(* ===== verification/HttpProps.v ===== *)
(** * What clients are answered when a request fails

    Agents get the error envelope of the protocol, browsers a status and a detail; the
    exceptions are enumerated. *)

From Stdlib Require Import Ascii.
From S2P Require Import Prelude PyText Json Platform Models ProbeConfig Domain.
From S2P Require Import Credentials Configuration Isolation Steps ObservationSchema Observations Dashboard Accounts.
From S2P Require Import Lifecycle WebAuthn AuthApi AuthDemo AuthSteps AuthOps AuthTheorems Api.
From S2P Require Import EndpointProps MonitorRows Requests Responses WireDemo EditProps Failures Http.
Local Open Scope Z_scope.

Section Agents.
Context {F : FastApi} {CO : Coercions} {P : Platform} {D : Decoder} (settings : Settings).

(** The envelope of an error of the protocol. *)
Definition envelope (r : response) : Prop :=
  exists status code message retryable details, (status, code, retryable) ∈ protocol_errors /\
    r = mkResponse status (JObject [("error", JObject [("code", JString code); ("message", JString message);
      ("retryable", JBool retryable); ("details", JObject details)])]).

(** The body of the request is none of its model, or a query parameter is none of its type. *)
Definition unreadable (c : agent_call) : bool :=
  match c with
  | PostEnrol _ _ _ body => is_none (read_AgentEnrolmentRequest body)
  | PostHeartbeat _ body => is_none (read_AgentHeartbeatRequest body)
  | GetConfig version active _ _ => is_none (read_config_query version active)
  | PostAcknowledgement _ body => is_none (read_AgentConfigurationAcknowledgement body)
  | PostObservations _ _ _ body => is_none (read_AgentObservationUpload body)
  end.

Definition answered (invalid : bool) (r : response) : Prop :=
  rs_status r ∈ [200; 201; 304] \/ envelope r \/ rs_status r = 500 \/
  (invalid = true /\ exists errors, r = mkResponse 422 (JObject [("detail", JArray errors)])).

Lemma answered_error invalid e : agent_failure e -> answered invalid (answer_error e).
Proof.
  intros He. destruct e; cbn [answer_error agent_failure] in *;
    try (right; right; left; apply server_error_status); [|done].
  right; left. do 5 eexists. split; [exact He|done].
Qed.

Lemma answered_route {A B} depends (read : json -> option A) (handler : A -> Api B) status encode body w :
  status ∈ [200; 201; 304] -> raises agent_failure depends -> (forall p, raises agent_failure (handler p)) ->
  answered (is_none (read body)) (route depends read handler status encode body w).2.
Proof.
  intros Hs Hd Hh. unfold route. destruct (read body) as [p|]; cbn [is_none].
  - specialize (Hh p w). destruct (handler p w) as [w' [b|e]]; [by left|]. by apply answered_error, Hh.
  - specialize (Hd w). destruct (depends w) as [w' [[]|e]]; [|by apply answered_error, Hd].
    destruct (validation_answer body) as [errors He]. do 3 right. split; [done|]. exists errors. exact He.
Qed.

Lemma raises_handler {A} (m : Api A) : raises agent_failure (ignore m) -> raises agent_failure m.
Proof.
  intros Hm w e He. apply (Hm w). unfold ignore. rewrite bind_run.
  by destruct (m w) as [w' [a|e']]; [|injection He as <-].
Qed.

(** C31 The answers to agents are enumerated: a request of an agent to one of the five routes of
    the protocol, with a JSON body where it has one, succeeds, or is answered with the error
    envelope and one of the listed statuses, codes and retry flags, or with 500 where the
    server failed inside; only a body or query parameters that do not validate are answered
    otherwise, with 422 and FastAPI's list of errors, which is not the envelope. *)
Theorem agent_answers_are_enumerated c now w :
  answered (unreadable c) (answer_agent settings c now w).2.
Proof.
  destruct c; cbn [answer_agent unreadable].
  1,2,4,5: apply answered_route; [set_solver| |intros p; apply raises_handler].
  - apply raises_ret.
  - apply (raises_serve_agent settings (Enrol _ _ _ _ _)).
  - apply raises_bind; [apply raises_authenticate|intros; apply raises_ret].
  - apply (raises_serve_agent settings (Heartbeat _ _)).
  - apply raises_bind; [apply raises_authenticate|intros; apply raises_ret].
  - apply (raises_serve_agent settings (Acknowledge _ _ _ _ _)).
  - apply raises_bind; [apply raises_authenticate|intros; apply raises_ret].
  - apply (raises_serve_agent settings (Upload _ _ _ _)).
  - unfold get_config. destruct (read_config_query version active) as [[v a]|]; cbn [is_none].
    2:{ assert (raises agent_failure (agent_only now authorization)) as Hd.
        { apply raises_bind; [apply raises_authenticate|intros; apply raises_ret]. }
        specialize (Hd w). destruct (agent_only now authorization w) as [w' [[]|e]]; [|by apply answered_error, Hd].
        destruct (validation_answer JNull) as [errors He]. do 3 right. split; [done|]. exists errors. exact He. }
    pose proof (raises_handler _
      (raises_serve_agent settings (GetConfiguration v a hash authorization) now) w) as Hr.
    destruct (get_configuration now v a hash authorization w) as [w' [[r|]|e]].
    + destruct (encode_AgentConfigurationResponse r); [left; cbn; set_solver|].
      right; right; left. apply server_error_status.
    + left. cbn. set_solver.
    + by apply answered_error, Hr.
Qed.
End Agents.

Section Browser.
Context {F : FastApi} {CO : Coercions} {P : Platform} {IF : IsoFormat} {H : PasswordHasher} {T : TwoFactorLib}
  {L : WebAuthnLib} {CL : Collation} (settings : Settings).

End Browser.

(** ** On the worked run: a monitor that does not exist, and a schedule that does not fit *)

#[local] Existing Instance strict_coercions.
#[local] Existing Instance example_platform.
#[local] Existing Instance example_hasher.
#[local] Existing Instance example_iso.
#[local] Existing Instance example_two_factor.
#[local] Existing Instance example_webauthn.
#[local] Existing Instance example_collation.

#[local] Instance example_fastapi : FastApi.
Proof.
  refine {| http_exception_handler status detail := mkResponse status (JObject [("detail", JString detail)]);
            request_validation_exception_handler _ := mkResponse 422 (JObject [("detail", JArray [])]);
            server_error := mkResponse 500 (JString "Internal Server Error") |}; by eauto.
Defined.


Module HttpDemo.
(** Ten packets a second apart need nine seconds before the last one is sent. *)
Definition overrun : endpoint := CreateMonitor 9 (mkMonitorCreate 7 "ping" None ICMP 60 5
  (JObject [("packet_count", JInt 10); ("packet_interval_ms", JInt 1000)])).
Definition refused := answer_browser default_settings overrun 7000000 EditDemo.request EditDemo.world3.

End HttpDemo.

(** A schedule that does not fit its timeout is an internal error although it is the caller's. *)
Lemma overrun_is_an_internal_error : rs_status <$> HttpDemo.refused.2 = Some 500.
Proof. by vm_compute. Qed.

====

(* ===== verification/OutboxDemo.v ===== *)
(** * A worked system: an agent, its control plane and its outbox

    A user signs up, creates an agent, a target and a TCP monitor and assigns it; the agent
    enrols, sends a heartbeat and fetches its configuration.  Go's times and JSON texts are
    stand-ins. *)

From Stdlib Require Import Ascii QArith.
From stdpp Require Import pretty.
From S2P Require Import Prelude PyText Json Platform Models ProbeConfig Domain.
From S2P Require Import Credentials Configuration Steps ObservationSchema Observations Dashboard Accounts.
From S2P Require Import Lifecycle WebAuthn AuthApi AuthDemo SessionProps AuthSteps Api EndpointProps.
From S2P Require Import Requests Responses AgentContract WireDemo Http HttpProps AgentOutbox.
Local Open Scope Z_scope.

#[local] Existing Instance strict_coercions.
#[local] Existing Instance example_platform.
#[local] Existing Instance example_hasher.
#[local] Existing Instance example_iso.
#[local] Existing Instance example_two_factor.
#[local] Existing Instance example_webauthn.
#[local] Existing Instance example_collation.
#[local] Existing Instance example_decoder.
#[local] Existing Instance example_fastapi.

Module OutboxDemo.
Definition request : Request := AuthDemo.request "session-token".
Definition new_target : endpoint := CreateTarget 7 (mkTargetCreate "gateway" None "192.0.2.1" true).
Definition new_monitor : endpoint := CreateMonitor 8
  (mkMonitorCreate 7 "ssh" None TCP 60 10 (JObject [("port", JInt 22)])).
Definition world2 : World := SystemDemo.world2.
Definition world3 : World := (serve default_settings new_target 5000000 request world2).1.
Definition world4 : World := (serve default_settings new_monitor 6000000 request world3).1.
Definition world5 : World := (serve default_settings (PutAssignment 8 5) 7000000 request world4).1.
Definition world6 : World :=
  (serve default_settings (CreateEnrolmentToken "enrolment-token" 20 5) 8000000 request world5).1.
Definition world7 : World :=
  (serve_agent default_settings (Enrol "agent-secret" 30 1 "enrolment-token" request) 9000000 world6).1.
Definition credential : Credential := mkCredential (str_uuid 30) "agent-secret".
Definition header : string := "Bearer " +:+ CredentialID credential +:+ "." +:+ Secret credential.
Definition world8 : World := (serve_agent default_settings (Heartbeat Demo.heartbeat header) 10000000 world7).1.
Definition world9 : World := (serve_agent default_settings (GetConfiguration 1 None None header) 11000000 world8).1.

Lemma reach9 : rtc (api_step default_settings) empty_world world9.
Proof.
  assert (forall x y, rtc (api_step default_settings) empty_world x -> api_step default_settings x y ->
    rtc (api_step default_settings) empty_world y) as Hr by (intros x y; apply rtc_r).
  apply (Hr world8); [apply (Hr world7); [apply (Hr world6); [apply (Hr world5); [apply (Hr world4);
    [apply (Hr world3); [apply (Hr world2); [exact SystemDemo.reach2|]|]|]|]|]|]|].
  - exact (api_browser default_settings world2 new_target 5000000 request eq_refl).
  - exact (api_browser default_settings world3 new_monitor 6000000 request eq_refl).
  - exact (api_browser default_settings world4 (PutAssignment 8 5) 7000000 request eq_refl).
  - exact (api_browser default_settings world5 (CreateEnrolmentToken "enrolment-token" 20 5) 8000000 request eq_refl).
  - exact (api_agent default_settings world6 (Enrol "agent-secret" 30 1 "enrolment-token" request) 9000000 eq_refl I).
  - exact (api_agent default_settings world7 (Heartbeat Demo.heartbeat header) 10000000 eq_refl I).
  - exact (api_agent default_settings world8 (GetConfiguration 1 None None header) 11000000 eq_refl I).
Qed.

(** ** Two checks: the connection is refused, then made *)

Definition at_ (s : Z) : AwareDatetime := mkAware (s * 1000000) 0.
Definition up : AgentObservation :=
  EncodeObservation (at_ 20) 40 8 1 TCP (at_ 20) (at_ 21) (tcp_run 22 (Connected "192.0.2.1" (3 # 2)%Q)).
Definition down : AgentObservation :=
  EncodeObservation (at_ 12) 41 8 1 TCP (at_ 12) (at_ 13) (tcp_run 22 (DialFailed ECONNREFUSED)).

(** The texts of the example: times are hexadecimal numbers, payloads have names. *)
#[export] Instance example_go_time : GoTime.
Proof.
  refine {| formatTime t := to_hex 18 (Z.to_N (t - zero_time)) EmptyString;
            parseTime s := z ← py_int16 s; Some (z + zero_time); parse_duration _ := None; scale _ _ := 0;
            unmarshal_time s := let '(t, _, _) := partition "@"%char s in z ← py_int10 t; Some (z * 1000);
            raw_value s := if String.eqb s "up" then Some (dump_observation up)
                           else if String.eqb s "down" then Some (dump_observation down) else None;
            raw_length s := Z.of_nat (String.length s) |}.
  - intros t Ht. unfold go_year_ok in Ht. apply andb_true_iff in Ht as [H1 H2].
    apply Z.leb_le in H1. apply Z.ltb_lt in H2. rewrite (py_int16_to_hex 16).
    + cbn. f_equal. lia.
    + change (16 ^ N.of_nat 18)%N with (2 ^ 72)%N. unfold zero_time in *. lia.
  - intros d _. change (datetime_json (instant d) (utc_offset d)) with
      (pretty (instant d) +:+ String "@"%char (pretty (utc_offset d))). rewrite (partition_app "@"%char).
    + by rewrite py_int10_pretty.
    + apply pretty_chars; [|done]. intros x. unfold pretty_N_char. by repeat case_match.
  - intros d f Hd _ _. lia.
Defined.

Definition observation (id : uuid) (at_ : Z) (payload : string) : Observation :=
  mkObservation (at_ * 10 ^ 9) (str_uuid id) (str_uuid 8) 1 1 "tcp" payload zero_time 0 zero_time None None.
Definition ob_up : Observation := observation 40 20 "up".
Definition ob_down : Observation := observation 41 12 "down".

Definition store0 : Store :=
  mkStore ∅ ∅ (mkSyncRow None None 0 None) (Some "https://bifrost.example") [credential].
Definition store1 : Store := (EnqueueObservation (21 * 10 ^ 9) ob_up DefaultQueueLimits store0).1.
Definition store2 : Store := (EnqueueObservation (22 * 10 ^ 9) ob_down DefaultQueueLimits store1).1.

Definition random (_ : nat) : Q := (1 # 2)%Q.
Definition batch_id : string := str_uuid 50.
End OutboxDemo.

====

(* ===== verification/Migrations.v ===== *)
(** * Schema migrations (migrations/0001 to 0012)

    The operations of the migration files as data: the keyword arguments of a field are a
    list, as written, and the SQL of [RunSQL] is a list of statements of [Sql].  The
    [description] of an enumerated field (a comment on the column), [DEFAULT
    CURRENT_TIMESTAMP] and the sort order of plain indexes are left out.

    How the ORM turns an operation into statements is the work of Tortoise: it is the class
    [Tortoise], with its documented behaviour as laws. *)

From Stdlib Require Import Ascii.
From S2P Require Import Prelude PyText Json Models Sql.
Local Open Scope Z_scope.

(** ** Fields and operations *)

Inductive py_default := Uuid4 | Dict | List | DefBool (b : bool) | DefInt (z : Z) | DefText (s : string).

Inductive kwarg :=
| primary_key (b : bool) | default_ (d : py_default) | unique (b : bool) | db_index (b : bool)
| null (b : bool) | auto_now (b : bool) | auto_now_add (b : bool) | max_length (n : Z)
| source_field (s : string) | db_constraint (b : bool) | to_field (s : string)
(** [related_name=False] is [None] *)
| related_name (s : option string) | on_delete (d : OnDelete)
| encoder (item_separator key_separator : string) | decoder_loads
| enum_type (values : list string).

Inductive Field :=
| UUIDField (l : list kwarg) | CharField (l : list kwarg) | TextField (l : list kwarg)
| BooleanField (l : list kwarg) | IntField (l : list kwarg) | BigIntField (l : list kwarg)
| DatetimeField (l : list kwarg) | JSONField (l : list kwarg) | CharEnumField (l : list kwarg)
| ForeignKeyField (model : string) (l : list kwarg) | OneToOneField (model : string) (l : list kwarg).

====

* [THE PROBLEM]: Set down, exactly as they stand above, the lines starting with the line with "(* ===== verification/HttpProps.v ===== *)" and going on through the line with "From S2P Require Import Credentials Configuration Isolation", and no others.

* [REPLY]:
(* ===== verification/HttpProps.v ===== *)
(** * What clients are answered when a request fails

    Agents get the error envelope of the protocol, browsers a status and a detail; the
    exceptions are enumerated. *)

From Stdlib Require Import Ascii.
From S2P Require Import Prelude PyText Json Platform Models ProbeConfig Domain.
From S2P Require Import Credentials Configuration Isolation Steps ObservationSchema Observations Dashboard Accounts.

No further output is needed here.